The BMW Vision M Concept has been revealed today boasting a turbocharged four-cylinder engine and two electric motors making 442kW, all-wheel drive and only two-seats…

UPDATED BMW has built its most alluring concept car for ages, the Vision M Next. Assuming you find a 442kW all-wheel-drive mid-engined two-seat orange-striped projectile alluring.

BMW Vision M Concept

It was unveiled at a BMW future-tech event today, surrounded by exhibits about autonomous driving and electric power. So yes it has elements of those things, but it’s also a proper bearer of the M name. Or it would be if they actually manufactured the thing. Ah well. We can dream.

BMW Vision M Concept

All that power comes from a turbo four-cylinder engine, and also a pair of electric motors one for each axle. It can run in hybrid mode, or, for 100km, under electric power alone using energy stored in its plug-in batteries. So it’s capable of pure electric all-wheel drive. But harness all the horses and they’re saying it’ll do 0-100km/h in three seconds flat, and go on to 300km/h.

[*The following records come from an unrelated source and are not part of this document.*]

(* ===== verification/UsageTracker.v ===== *)
(** The usage tracker of a sink ([usage.go]): counters since the last report and
    cumulative totals, updated by concurrent calls.  Every atomic operation of a
    call is a step of its own, so that calls of [AddBlock] and of
    [SwapAndGetUsage] interleave in every way the code allows; what the reports
    have returned so far is kept in the state of the model. *)
From S2P Require Import Prelude.

Inductive counter : Type := BlocksReceived | BlocksProcessed | BytesTransferred | Requests.
#[global] Instance counter_eq_dec : EqDecision counter.
Proof. solve_decision. Defined.

(** [t.current.Add], [t.total.Add] and [t.current.Swap(0)]. *)
Inductive atomic_op : Type :=
  | AddCurrent (c : counter) (n : Z)
  | AddTotal (c : counter) (n : Z)
  | SwapCurrent (c : counter).

Record UsageTracker : Type := mkTracker {
  ut_current : counter -> Z;
  ut_total : counter -> Z;
  (** the sum of what the reports returned *)
  ut_reported : counter -> Z
}.

Definition NewUsageTracker : UsageTracker := mkTracker (fun _ => 0) (fun _ => 0) (fun _ => 0).

Definition set_counter (g : counter -> Z) (c : counter) (v : Z) : counter -> Z :=
  fun c' => if decide (c' = c) then v else g c'.

Definition exec_op (o : atomic_op) (t : UsageTracker) : UsageTracker :=
  match o with
  | AddCurrent c n =>
      mkTracker (set_counter (ut_current t) c (wrap_u64 (ut_current t c + n))) (ut_total t) (ut_reported t)
  | AddTotal c n =>
      mkTracker (ut_current t) (set_counter (ut_total t) c (wrap_u64 (ut_total t c + n))) (ut_reported t)
  | SwapCurrent c =>
      mkTracker (set_counter (ut_current t) c 0) (ut_total t)
        (set_counter (ut_reported t) c (ut_reported t c + ut_current t c))
  end.

(** The calls, as the operations they perform in order. *)
Definition AddBlock (dataBytes : Z) : list atomic_op :=
  [AddCurrent BlocksReceived 1; AddTotal BlocksReceived 1] ++
  (if dataBytes >? 0
   then [AddCurrent BlocksProcessed 1; AddCurrent BytesTransferred dataBytes;
         AddTotal BlocksProcessed 1; AddTotal BytesTransferred dataBytes]
   else []) ++
  [AddCurrent Requests 1; AddTotal Requests 1].

Definition SwapAndGetUsage : list atomic_op :=
  [SwapCurrent BlocksReceived; SwapCurrent BlocksProcessed; SwapCurrent BytesTransferred; SwapCurrent Requests].

Definition GetTotalUsage (t : UsageTracker) : Z * Z * Z * Z :=
  (ut_total t BlocksReceived, ut_total t BlocksProcessed, ut_total t BytesTransferred, ut_total t Requests).

Inductive usage_call : Type := CallAddBlock (dataBytes : Z) | CallSwap.
Definition call_ops (c : usage_call) : list atomic_op :=
  match c with CallAddBlock n => AddBlock n | CallSwap => SwapAndGetUsage end.

(** A running system: the tracker and what is left of each call in flight.  A
    call starts, or one of the calls performs its next operation. *)
Record Running : Type := mkRunning { rn_tracker : UsageTracker; rn_calls : list (list atomic_op) }.

Inductive tracker_step : Running -> option usage_call -> Running -> Prop :=
  | step_start c t calls : tracker_step (mkRunning t calls) (Some c) (mkRunning t (call_ops c :: calls))
  | step_op o ops t before after :
      tracker_step (mkRunning t (before ++ (o :: ops) :: after)) None
        (mkRunning (exec_op o t) (before ++ ops :: after)).

(** The calls started along a run, the latest first. *)
Inductive tracker_run : list usage_call -> Running -> Prop :=
  | run_new : tracker_run [] (mkRunning NewUsageTracker [])
  | run_start s c started s' : tracker_run started s -> tracker_step s (Some c) s' -> tracker_run (c :: started) s'
  | run_op s started s' : tracker_run started s -> tracker_step s None s' -> tracker_run started s'.

(** ** What a list of operations adds *)

Definition adds_current (c : counter) (o : atomic_op) : Z :=
  match o with AddCurrent c' n => if decide (c' = c) then n else 0 | _ => 0 end.
Definition adds_total (c : counter) (o : atomic_op) : Z :=
  match o with AddTotal c' n => if decide (c' = c) then n else 0 | _ => 0 end.

Definition sum_ops (g : atomic_op -> Z) (ops : list atomic_op) : Z := foldr (fun o acc => g o + acc) 0 ops.
Definition sum_calls (g : atomic_op -> Z) (calls : list (list atomic_op)) : Z :=
  foldr (fun ops acc => sum_ops g ops + acc) 0 calls.

(** What a call is to be counted as. *)
Definition usage_of (c : counter) (call : usage_call) : Z :=
  match call with
  | CallSwap => 0
  | CallAddBlock n =>
      match c with
      | BlocksReceived | Requests => 1
      | BlocksProcessed => if n >? 0 then 1 else 0
      | BytesTransferred => if n >? 0 then n else 0
      end
  end.
Definition usage_total (c : counter) (calls : list usage_call) : Z := foldr (fun k acc => usage_of c k + acc) 0 calls.

Lemma sum_calls_app g l1 l2 : sum_calls g (l1 ++ l2) = sum_calls g l1 + sum_calls g l2.
Proof. unfold sum_calls. induction l1 as [|ops l1 IH]; simpl; lia. Qed.

Lemma sum_calls_cons g ops l : sum_calls g (ops :: l) = sum_ops g ops + sum_calls g l.
Proof. done. Qed.

Lemma usage_total_cons c k l : usage_total c (k :: l) = usage_of c k + usage_total c l.
Proof. done. Qed.

Lemma sum_calls_done g calls : Forall (fun ops => ops = []) calls -> sum_calls g calls = 0.
Proof. induction 1 as [|ops calls -> _ IH]; [done |]. rewrite sum_calls_cons. simpl. lia. Qed.

Lemma sum_calls_split g o ops l1 l2 :
  sum_calls g (l1 ++ (o :: ops) :: l2) = g o + sum_calls g (l1 ++ ops :: l2).
Proof. rewrite !sum_calls_app. simpl. lia. Qed.

Lemma call_amounts c k :
  sum_ops (adds_current c) (call_ops k) = usage_of c k /\ sum_ops (adds_total c) (call_ops k) = usage_of c k.
Proof.
  destruct k as [n|]; [|by destruct c]. unfold call_ops, AddBlock. destruct (Z.gtb_spec n 0) as [Hn|Hn];
    destruct c; simpl; rewrite ?(proj2 (Z.gtb_lt _ _) Hn); try lia.
  all: destruct (Z.gtb_spec n 0); lia.
Qed.

(** What has been counted and what the calls in flight still will add up to
    the calls that were started. *)
Record tracker_inv (started : list usage_call) (s : Running) : Prop := {
  ti_reported c : exists k, ut_reported (rn_tracker s) c + ut_current (rn_tracker s) c +
    sum_calls (adds_current c) (rn_calls s) = usage_total c started + k * two64;
  ti_total c : exists k, ut_total (rn_tracker s) c + sum_calls (adds_total c) (rn_calls s) = usage_total c started + k * two64
}.

Lemma wrap_off z : exists k, wrap_u64 z = z + k * two64.
Proof. exists (- (z / two64)). unfold wrap_u64. pose proof (Z_div_mod_eq_full z two64). lia. Qed.

Lemma inv_run started s : tracker_run started s -> tracker_inv started s.
Proof.
  induction 1 as [|s c started s' _ IH Hs|s started s' _ IH Hs].
  - split; intros c; exists 0; simpl; lia.
  - inversion Hs; subst. destruct IH as [I1 I2]. simpl in *.
    split; intros c'; destruct (call_amounts c' c) as [A1 A2]; [destruct (I1 c') as [k Hk] | destruct (I2 c') as [k Hk]];
      exists k; cbn [rn_calls rn_tracker]; rewrite sum_calls_cons, usage_total_cons; lia.
  - inversion Hs; subst. destruct IH as [I1 I2]. simpl in *.
    split; intros c; [destruct (I1 c) as [k Hk] | destruct (I2 c) as [k Hk]]; rewrite sum_calls_split in Hk;
      destruct o as [c' n|c' n|c']; simpl in *; unfold set_counter; repeat case_decide; subst; try done; eauto.
    + destruct (wrap_off (ut_current t c + n)) as [k' ->]. exists (k + k'). lia.
    + exists k. lia.
    + destruct (wrap_off (ut_total t c + n)) as [k' ->]. exists (k + k'). lia.
Qed.

(** C23: the tracker loses and invents nothing under concurrency.  However calls of
    [AddBlock] and [SwapAndGetUsage] interleave, once all calls have returned the
    totals are the usage of all blocks added, and what the reports returned
    together with what is still to be reported is the same amount, for every
    counter, modulo the width of the counters. *)
Theorem tracker_conserves_usage started t calls :
  tracker_run started (mkRunning t calls) -> Forall (fun ops => ops = []) calls ->
  forall c, ut_total t c mod two64 = usage_total c started mod two64 /\
    (ut_reported t c + ut_current t c) mod two64 = usage_total c started mod two64.
Proof.
  intros Hr Hd c. destruct (inv_run _ _ Hr) as [I1 I2]. destruct (I1 c) as [k1 H1], (I2 c) as [k2 H2]. simpl in *.
  rewrite sum_calls_done, Z.add_0_r in H1, H2 by done. rewrite H1, H2. by rewrite !Z_mod_plus_full.
Qed.

(** A report is not a snapshot: a block can be in one report and its bytes in
    the next. *)
Lemma torn_report :
  exists started s, tracker_run started s /\ rn_calls s = [[AddCurrent BytesTransferred 7; AddTotal BlocksProcessed 1;
      AddTotal BytesTransferred 7; AddCurrent Requests 1; AddTotal Requests 1]; []] /\
    ut_reported (rn_tracker s) BlocksProcessed = 1 /\ ut_reported (rn_tracker s) BytesTransferred = 0.
Proof.
  set (t0 := NewUsageTracker).
  set (t1 := exec_op (AddCurrent BlocksProcessed 1) (exec_op (AddTotal BlocksReceived 1)
               (exec_op (AddCurrent BlocksReceived 1) t0))).
  set (t2 := exec_op (SwapCurrent Requests) (exec_op (SwapCurrent BytesTransferred)
               (exec_op (SwapCurrent BlocksProcessed) (exec_op (SwapCurrent BlocksReceived) t1)))).
  set (rest := [AddCurrent BytesTransferred 7; AddTotal BlocksProcessed 1; AddTotal BytesTransferred 7;
                AddCurrent Requests 1; AddTotal Requests 1]).
  exists [CallAddBlock 7; CallSwap], (mkRunning t2 [rest; []]).
  assert (Hs : tracker_run [CallSwap] (mkRunning t0 [SwapAndGetUsage])) by (eapply run_start; [constructor | constructor]).
  assert (Ha : tracker_run [CallAddBlock 7; CallSwap] (mkRunning t0 [AddBlock 7; SwapAndGetUsage]))
    by (eapply run_start; [exact Hs | constructor]).
  split_and!; [|done | done | done].
  do 4 (eapply run_op; [|apply (step_op _ _ _ [rest] [])]). do 3 (eapply run_op; [|apply (step_op _ _ _ [] [SwapAndGetUsage])]).
  exact Ha.
Qed.

(** One block added and reported. *)
Lemma tracker_conserves_usage_witness :
  exists t, tracker_run [CallSwap; CallAddBlock 7] (mkRunning t [[]; []]) /\
    ut_total t BytesTransferred mod two64 = 7 /\
    (ut_reported t BytesTransferred + ut_current t BytesTransferred) mod two64 = 7.
Proof.
  set (t := foldl (fun t o => exec_op o t) NewUsageTracker (AddBlock 7 ++ SwapAndGetUsage)).
  assert (Hr : tracker_run [CallSwap; CallAddBlock 7] (mkRunning t [[]; []])).
  { do 4 (eapply run_op; [|apply (step_op _ _ _ [] [[]])]).
    eapply run_start; [|constructor]. do 8 (eapply run_op; [|apply (step_op _ _ _ [] [])]).
    eapply run_start; constructor. }
  exists t. split; [exact Hr |].
  exact (tracker_conserves_usage _ t [[]; []] Hr ltac:(repeat constructor) BytesTransferred).
Defined.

The cabin looks deliberately simple, but the tech isn’t. For a start, to keep things dry in busy cornering it’s got gyroscopic cupholders. We’re liking that thinking.

BMW Vision M Concept

Attaching to the skeletal metal steering column, beyond the dragster-style butterfly steering wheel, is a trio of curved glass panes. They carry all normal instruments and infotainment, and climate settings. Oh and your heart-rate monitor.

But the real trick is the assisted-driving Boost + mode. This isn’t your normal semi-autonomous driving, where the car takes the load and you zone out. Instead, the systems calculate the best cornering lines and braking points for the road ahead, then project them as augmented reality onto the windscreen as if they were painted on the road. It’s like your driving coach.

The outside shape plays on the 1972 Turbo show car, and the rare 1978-81 M1 supercar, as well as today’s i8.

BMW Vision M Concept

It has pinpoint-small laser-wire head- and tail-lights. These use glass fibres coated in electroluminescent phosphorus to produce the light. At the rear the designers have also had a bit of fun, using them to light up BMW logos and an ECG-like trace. Intricate patterns play 3d shapes in the front grille too, which is laser-etched.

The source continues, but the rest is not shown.